Introduction Accurate mapping of spatial heterogeneity in tuberculosis (TB) cases is critical for achieving high impact control as well as guide resource allocation in most developing countries. The main aim of this study was to explore the spatial patterns of TB occurrence at district level in Zimbabwe from 2015 to 2018 using GIS and spatial statistics as a preamble to identifying areas with elevated risk for prioritisation of control and intervention measures. Methods In this study Getis-Ord Gi* statistics together with SaTscan were used to characterise TB hotspots and clusters in Zimbabwe at district level from 2015 to 2018. GIS software was used to map and visualise the results of cluster analysis.

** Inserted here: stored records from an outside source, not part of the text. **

(* ===== verification/TrapThm.v ===== *)
(** * Returning to user space, and the next trap

    usertrapret of kernel/trap.c together with the trampoline: the kernel
    leaves the trapframe such that the user program resumes where it was, and
    the trap that ends its turn enters the kernel again. *)

From S2P Require Import Prelude Riscv Memory Spinlock Kalloc Vm Pagetable Uvm Uspace Aspace Tty Proc ProcSpec ProcMem AllocProc Sleeplock Uart Console Pipe Bio Block Log Fs File Sysarg Exec Sysfile Sysproc Trap Asm AsmThm.

(** ** Writes to the trapframe *)

Section Trapframe.
Context `{ImageOk}.

(** An address space does not change with the bytes of its trapframe. *)
Lemma pspace_write k root F T U sz tf m :
  pspace k root F T U sz tf -> page_ok tf -> tf ∉ owned F T U -> same_except (in_page tf) k.(k_mem) m ->
  pspace (mem_st k m) root F T U sz tf.
Proof.
  intros [Hv Hc Hsz Ht Htf Hr] Hok Hn Hm. destruct Hv as [Hh Hl Hf Hp Hd Hpg Hu].
  assert (Hout : forall a b, a ∈ owned F T U -> in_page a b -> ~ in_page tf b).
  { intros a b Ha Hab Htb. apply Hn. rewrite <- (pages_disjoint a tf b); [done| |apply Hok|done..]. apply (Forall_elem _ _ _ Hpg Ha). }
  destruct (pt_frame (in_page tf) k.(k_mem) m T root Hp Hm) as [Hp' Hview].
  { intros p a b Ha Hab. apply (Hout a b); [|done]. assert (a ∈ pages_of T) by (apply elem_pages_of; eauto). unfold owned. lelem. }
  split; [split|done..| | |]; cbn [mem_st k_hart k_mem kmem_lock freelist]; try done.
  - eapply (fl_rep_except (in_page tf)); [| |done|done].
    + unfold owned in Hpg. by apply Forall_app in Hpg as [? _].
    + intros a b Ha. apply Hout. unfold owned. lelem.
  - intros va pa Hva. rewrite Hview. by apply Hu.
  - by rewrite Hview.
  - by rewrite Hview.
  - intros va Hva. rewrite Hview. by apply Hr.
Qed.

End Trapframe.

(** ** usertrapret *)

Section Return.
Context {D : Type} `{DiskDriver D} `{DiskControl D} `{Patience} `{ImageOk} `{StackByte}.

(** What [usertrapret] leaves in the trapframe and in the registers. *)
Definition ret_mem (m : mem) (tf kstack : Z) (h : hart) : mem :=
  store64 (store64 (store64 (store64 m (tf + TF_kernel_satp) (u64 h.(satp)))
    (tf + TF_kernel_sp) (u64 (u64 (kstack + PGSIZE)))) (tf + TF_kernel_trap) (u64 usertrap_addr))
    (tf + TF_kernel_hartid) (u64 h.(tp)).
Definition ret_hart (m : mem) (tf : Z) (h : hart) : hart :=
  let h1 := with_stvec (u64 (TRAMPOLINE + (uservec - trampoline))) (intr_off h) in
  with_sepc (load64 m (tf + TF_epc))
    (with_sstatus (Z.lor (Z.land h1.(sstatus) (Z.lnot SSTATUS_SPP)) SSTATUS_SPIE) h1).

(** The code of usertrapret, step by step, over the process layer [t]. *)
Definition set_mem (m : mem) (t : pst) : pst := put_k (mem_st t.(p_k) m) t.
Definition set_hart (h : hart) (t : pst) : pst := put_k (AllocProc.khart h t.(p_k)) t.
Abbreviation in_ker t s := (put (the_pst (S := ker D)) t s).

Lemma kme_eq p t s : hart_stable (phart t) -> (phart t).(cpu_proc) = Some p -> kme (in_ker t s) = Ok p (in_ker t s).
Proof.
  intros Hh Hp. unfold kme, kproc. rewrite (zoom_ok the_pst _ _ p t); [by rewrite put_put|]. rewrite view_put. by apply myprocp_eq.
Qed.
Lemma khart_get_eq t s : get Trap.khart (in_ker t s) = Ok (phart t) (in_ker t s).
Proof. done. Qed.
Lemma khart_update_eq f t s : update Trap.khart f (in_ker t s) = Ok tt (in_ker (set_hart (f (phart t)) t) s).
Proof. done. Qed.
Lemma kget_eq p t s : kget p (in_ker t s) = Ok (pproc t p) (in_ker t s).
Proof. unfold kget, kproc. rewrite (zoom_ok the_pst _ _ (pproc t p) t); [by rewrite put_put|]. by rewrite view_put. Qed.
Lemma tf_set_eq p off v t s :
  tf_set p off v (in_ker t s) = Ok tt (in_ker (set_mem (store64 t.(p_k).(k_mem) ((pproc t p).(p_trapframe) + off) (u64 v)) t) s).
Proof.
  unfold tf_set. cbn [bind]. rewrite kget_eq. cbn [obind]. unfold kmem.
  rewrite (zoom_ok the_pst _ _ tt (set_mem (store64 t.(p_k).(k_mem) ((pproc t p).(p_trapframe) + off) (u64 v)) t)); [by rewrite put_put|].
  rewrite view_put. done.
Qed.
Lemma tf_get_eq p off t s : tf_get p off (in_ker t s) = Ok (load64 t.(p_k).(k_mem) ((pproc t p).(p_trapframe) + off)) (in_ker t s).
Proof.
  unfold tf_get. cbn [bind]. rewrite kget_eq. cbn [obind]. unfold kmem.
  rewrite (zoom_ok the_pst _ _ (load64 t.(p_k).(k_mem) ((pproc t p).(p_trapframe) + off)) t); [by rewrite put_put|].
  rewrite view_put. by destruct t.
Qed.

Lemma usertrapret_eq (p : fin 64) (s : ker D) :
  let t := view the_pst s in
  let x := pproc t p in
  let m := ret_mem t.(p_k).(k_mem) x.(p_trapframe) x.(p_kstack) (phart t) in
  hart_stable (phart t) -> (phart t).(cpu_proc) = Some p ->
  usertrapret s =
  Ok (u64 (TRAMPOLINE + (userret - trampoline)), MAKE_SATP x.(p_pagetable))
     (in_ker (set_hart (ret_hart m x.(p_trapframe) (phart t)) (set_mem m t)) s).
Proof.
  intros t x m Hh Hp. rewrite <- (put_view (l := the_pst) s) at 1. fold t. unfold usertrapret. cbn [bind]. rewrite (kme_eq p) by done. cbn [obind bind].
  rewrite khart_update_eq. cbn [obind bind]. rewrite khart_update_eq. cbn [obind bind]. rewrite khart_get_eq. cbn [obind bind].
  rewrite kget_eq. cbn [obind bind]. do 4 (rewrite tf_set_eq; cbn [obind bind]). rewrite khart_update_eq. cbn [obind bind].
  rewrite tf_get_eq. cbn [obind bind]. rewrite khart_update_eq. cbn [obind bind]. done.
Qed.

Lemma usertrapret_mem (p : fin 64) (s s' : ker D) r :
  let t := view the_pst s in
  let x := pproc t p in
  hart_stable (phart t) -> (phart t).(cpu_proc) = Some p -> usertrapret s = Ok r s' ->
  (view the_pst s').(p_k).(k_mem) = ret_mem t.(p_k).(k_mem) x.(p_trapframe) x.(p_kstack) (phart t).
Proof. intros t x Hh Hp E. rewrite (usertrapret_eq p s Hh Hp) in E. by injection E as _ <-. Qed.

(** The words of the trapframe after [usertrapret]. *)
Definition ret_words (kstack : Z) (h : hart) : list (Z * Z) :=
  [(TF_kernel_sp, u64 (kstack + PGSIZE)); (TF_kernel_hartid, h.(tp)); (TF_kernel_trap, usertrap_addr); (TF_kernel_satp, h.(satp))].

Lemma ret_mem_kernel m tf kstack h o v :
  (o, v) ∈ ret_words kstack h -> load64 (ret_mem m tf kstack h) (tf + o) = u64 v.
Proof.
  unfold ret_words, TF_kernel_satp, TF_kernel_sp, TF_kernel_trap, TF_kernel_hartid. rewrite !elem_of_cons, elem_of_nil. unfold ret_mem.
  unfold TF_kernel_satp, TF_kernel_sp, TF_kernel_trap, TF_kernel_hartid.
  intros [[= -> ->]|[[= -> ->]|[[= -> ->]|[[= -> ->]|[]]]]];
    (repeat rewrite load64_store64_ne by lia); rewrite load64_store64; apply Z.mod_mod; lia.
Qed.

Lemma ret_mem_other m tf kstack h o : o = TF_epc \/ 40 <= o -> load64 (ret_mem m tf kstack h) (tf + o) = load64 m (tf + o).
Proof.
  unfold ret_mem, TF_kernel_satp, TF_kernel_sp, TF_kernel_trap, TF_kernel_hartid, TF_epc. intros Ho.
  repeat rewrite load64_store64_ne by lia. done.
Qed.

Lemma ret_mem_page m tf kstack h : same_except (in_page tf) m (ret_mem m tf kstack h).
Proof.
  intros b Hb. unfold in_page in Hb. unfold ret_mem, TF_kernel_satp, TF_kernel_sp, TF_kernel_trap, TF_kernel_hartid.
  repeat rewrite rd_store64 by clia. done.
Qed.

Lemma tf_off_range r : 40 <= tf_off r /\ tf_off r + 8 <= TF_size.
Proof. destruct r; cbn; unfold TF_size; lia. Qed.

Lemma ret_hart_spp m tf h : Z.testbit (ret_hart m tf h).(sstatus) 8 = false.
Proof. cbn [ret_hart with_sepc with_sstatus sstatus]. rewrite Z.lor_spec, Z.land_spec, Z.lnot_spec by lia. cbn. by rewrite andb_false_r. Qed.
End Return.

(** The hart [c] that runs the kernel whose registers are [h]. *)
Record on_hart (h : hart) (c : core) : Prop := {
  oh_sepc : c.(cs) Csr.sepc = h.(sepc);
  oh_stvec : c.(cs) Csr.stvec = h.(stvec);
  oh_spp : Z.testbit (c.(cs) Csr.mstatus) 8 = Z.testbit h.(sstatus) 8
}.

(** A turn of the user program, from [u] to [v]: it may change its registers and
    its memory, but not its page table, its trap vector or the kernel's words
    in the trapframe [tf]. *)
Record user_turn `{Image} (root tf : Z) (u v : core) : Prop := {
  ut_regs : regs_ok v;
  ut_priv : v.(priv) = 0;
  ut_satp : v.(cs) Csr.satp = u.(cs) Csr.satp;
  ut_stvec : v.(cs) Csr.stvec = u.(cs) Csr.stvec;
  ut_space : exists k F T U sz, pspace k root F T U sz tf /\ (tf ∉ pages_of T) /\ v.(cm) = k.(k_mem);
  ut_words : forall o, o ∈ tf_kernel.*2 -> load64 v.(cm) (tf + o) = load64 u.(cm) (tf + o)
}.

Section TrapProperties.
Context {D : Type} `{DiskDriver D} `{DiskControl D} `{Patience} `{ImageOk} `{StackByte}.

(** C9: a process goes to user space and comes back.  [usertrapret] returns the
    address of [userret] and the process's page table; [userret], on the hart
    in the state that [usertrapret] left, enters user mode on that page
    table with the registers and program counter of the trapframe.  However the user program then runs,
    its next trap goes to [uservec], which saves its registers and enters
    [usertrap] on the kernel stack of this process, with the page table and the
    hart number that the kernel had. *)
Theorem usertrapret_round (p : fin 64) (s : ker D) F T U sz :
  let t := view the_pst s in
  let x := pproc t p in
  let tf := x.(p_trapframe) in
  let m := t.(p_k).(k_mem) in
  hart_stable (phart t) -> (phart t).(cpu_proc) = Some p ->
  0 <= (phart t).(tp) < 2 ^ 64 -> 0 <= (phart t).(satp) < 2 ^ 64 -> satp_ok (phart t).(satp) = true ->
  pspace t.(p_k) x.(p_pagetable) F T U sz tf -> page_ok tf -> tf ∉ owned F T U ->
  exists s', usertrapret s = Ok (u64 (TRAMPOLINE + (userret - trampoline)), MAKE_SATP x.(p_pagetable)) s' /\
  forall c, on_hart (phart (view the_pst s')) c -> c.(cm) = (view the_pst s').(p_k).(k_mem) ->
    c.(priv) = 1 -> c.(rf) Reg.a0 = MAKE_SATP x.(p_pagetable) ->
    exists u, run userret_code c = Ok tt u /\ u.(priv) = 0 /\ u.(pc) = load64 m (tf + TF_epc) /\
      (forall r, u.(rf) r = load64 m (tf + tf_off r)) /\ u.(cm) = c.(cm) /\ u.(cs) Csr.satp = MAKE_SATP x.(p_pagetable) /\
    forall v cause val, user_turn x.(p_pagetable) tf u v ->
      (supervisor_trap cause val v).(pc) = Z.land (u64 (TRAMPOLINE + (uservec - trampoline))) (Z.lnot 3) /\
      exists e, run uservec_code (supervisor_trap cause val v) = Ok tt e /\
        e.(rf) Reg.sp = u64 (x.(p_kstack) + PGSIZE) /\ e.(rf) Reg.tp = (phart t).(tp) /\ e.(cs) Csr.satp = (phart t).(satp) /\
        e.(pc) = Z.land (u64 usertrap_addr) (Z.lnot 1) /\ e.(cs) Csr.sepc = v.(pc) /\
        forall r, load64 e.(cm) (tf + tf_off r) = v.(rf) r.
Proof.
  intros t x tf m Hh Hp Htp Hsatp Hmode Hps Hok Hnew. set (m' := ret_mem m tf x.(p_kstack) (phart t)).
  assert (HnT : tf ∉ pages_of T) by (intros Hin; apply Hnew; unfold owned; lelem).
  pose proof (usertrapret_eq p s Hh Hp) as E. eexists. split; [exact E|]. rewrite view_put. intros c [Hepc Hvec Hspp] Hcm Hc Ha0.
  destruct (userret_resumes _ _ _ _ _ _ _ c (pspace_write _ _ _ _ _ _ _ m' Hps Hok Hnew (ret_mem_page _ _ _ _)) Hok HnT Hcm Hc Ha0) as (u & Eu & [Ur Um Us Uv Up Upr]).
  assert (Hu : Z.testbit (c.(cs) Csr.mstatus) 8 = false) by (rewrite Hspp; apply ret_hart_spp).
  exists u. split; [exact Eu|]. rewrite Hu in Upr. rewrite Hepc in Up. rewrite Hvec in Uv. split; [done|].
  split; [rewrite Up; apply ret_mem_other; by left|]. split.
  { intros r. rewrite Ur, Hcm. apply ret_mem_other. right. apply tf_off_range. }
  split; [done|]. split; [done|]. intros v cause val [Vr Vp Vs Vv (k2 & F2 & T2 & U2 & sz2 & Vps & Vn & Vm) Vw].
  split; [change (Z.land (v.(cs) Csr.stvec) (Z.lnot 3) = Z.land (u64 (TRAMPOLINE + (uservec - trampoline))) (Z.lnot 3)); by rewrite Vv, Uv|].
  assert (Hword : forall o w, (o, w) ∈ ret_words x.(p_kstack) (phart t) -> load64 v.(cm) (tf + o) = u64 w).
  { intros o w Ho. rewrite Vw, Um, Hcm by (apply (list_elem_of_fmap_2 fst _ _ Ho)). by apply ret_mem_kernel. }
  assert (Hks : load64 v.(cm) (tf + TF_kernel_satp) = (phart t).(satp)).
  { rewrite (Hword TF_kernel_satp (phart t).(satp)) by (unfold ret_words; lelem). by apply u64_small. }
  destruct (uservec_enters _ _ _ _ _ _ _ cause val v Vps Hok Vn Vr Vm Vp ltac:(congruence) ltac:(by rewrite Hks)) as (e & Ee & [Er _ Esp Etp Esatp Epc _ Esepc _]).
  exists e. split; [exact Ee|]. rewrite Esp, Etp, Esatp, Epc, Hks, (Hword TF_kernel_sp (u64 (x.(p_kstack) + PGSIZE))),
    (Hword TF_kernel_hartid (phart t).(tp)), (Hword TF_kernel_trap usertrap_addr) by (unfold ret_words; lelem).
  split_and!; try done; [apply Z.mod_mod; lia|by apply u64_small].
Qed.

End TrapProperties.

(** ** Example *)

#[local] Existing Instance demo_image12.
#[local] Existing Instance demo_image12_ok.
#[local] Existing Instance Reg.reg_eq_dec.
#[local] Existing Instance Csr.csr_eq_dec.

(** Process 2 runs in the kernel, on a hart that interrupts may reach, and the
    rest of the kernel is as it is before the first file is opened. *)
Definition demo_ker (k : kst) (root tf : Z) : ker unit :=
  let x := with_trapframe tf (with_pagetable root (with_state RUNNING proc0)) in
  let h := with_cpu_proc (Some 2%fin) demo_hart in
  let t := Pst (AllocProc.khart h k) (vreplicate 64 x) 8 (initlock "nextpid") (initlock "wait_lock") (Some 0%fin) 0 (initlock "time") 0 tty0 in
  let b := Bst t (initlock "bcache") (vreplicate 30 buf0) Head Head tt in
  Ker (Fst (Lgst b (initlock "log") 2 30 0 0 ROOTDEV 0 []) (Superblock FSMAGIC 2000 1954 200 30 2 32 45) (initlock "itable") (vreplicate 50 inode0))
    (initlock "ftable") (vreplicate 100 file0) tmap0 (vreplicate 10 None) ∅ [] 1 0.

(** The core of that hart, when [usertrapret] has called [userret]. *)
Definition demo_ret_core (m : mem) (h : hart) (root : Z) : core :=
  Core (upd (fun _ => 0) Reg.a0 (MAKE_SATP root))
    (upd (upd (upd (fun _ => 0) Csr.sepc h.(sepc)) Csr.stvec h.(stvec)) Csr.mstatus h.(sstatus)) m 1 0.

(** The program of the process traps at once, with a system call. *)
Lemma usertrapret_round_witness : exists (s s' : ker unit) c u e,
  (exists r, usertrapret s = Ok r s') /\ run userret_code c = Ok tt u /\ u.(priv) = 0 /\
  run uservec_code (supervisor_trap 8 0 u) = Ok tt e /\ e.(rf) Reg.sp = PGSIZE.
Proof.
  destruct demo_pspace as (k & root & F & T & tf & Hps & Hok & Hn & _). set (s := demo_ker k root tf).
  pose proof (pspace_hart (with_cpu_proc (Some 2%fin) demo_hart) _ _ _ _ _ _ _ Hps demo_hart_stable) as Hps'.
  destruct (usertrapret_round 2%fin s F T ∅ 0) as (s' & E & Hc); try done.
  pose proof (usertrapret_mem 2%fin s s' _ demo_hart_stable eq_refl E) as Em.
  set (v := view the_pst s') in *. set (c := demo_ret_core v.(p_k).(k_mem) (phart v) root).
  destruct (Hc c) as (u & Eu & Hu & _ & Hr & Hm & Hs & Hv); [by split|done..|].
  destruct (Hv u 8 0) as (_ & e & Ee & Esp & _).
  { split; try done; [intros r; rewrite Hr; apply load64_range|]. eexists _, F, T, ∅, 0. split; [|split].
    - apply (pspace_write _ _ _ _ _ _ _ v.(p_k).(k_mem) Hps' Hok Hn). rewrite Em. apply ret_mem_page.
    - intros Hin. apply Hn. unfold owned. lelem.
    - exact Hm. }
  exists s, s', c, u, e. split; [by eexists|]. done.
Defined.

Results Results show that TB occurrence exhibits spatial heterogeneity across the country. The TB hotspots were detected in the central, western and southern part of the country. These areas are characterised by artisanal mining activities as well as high poverty levels. Conclusions and recommendations Results of this study are useful to guide TB control programs and design effective strategies which are important in achieving the United Nations Sustainable Development goals (UNSDGs).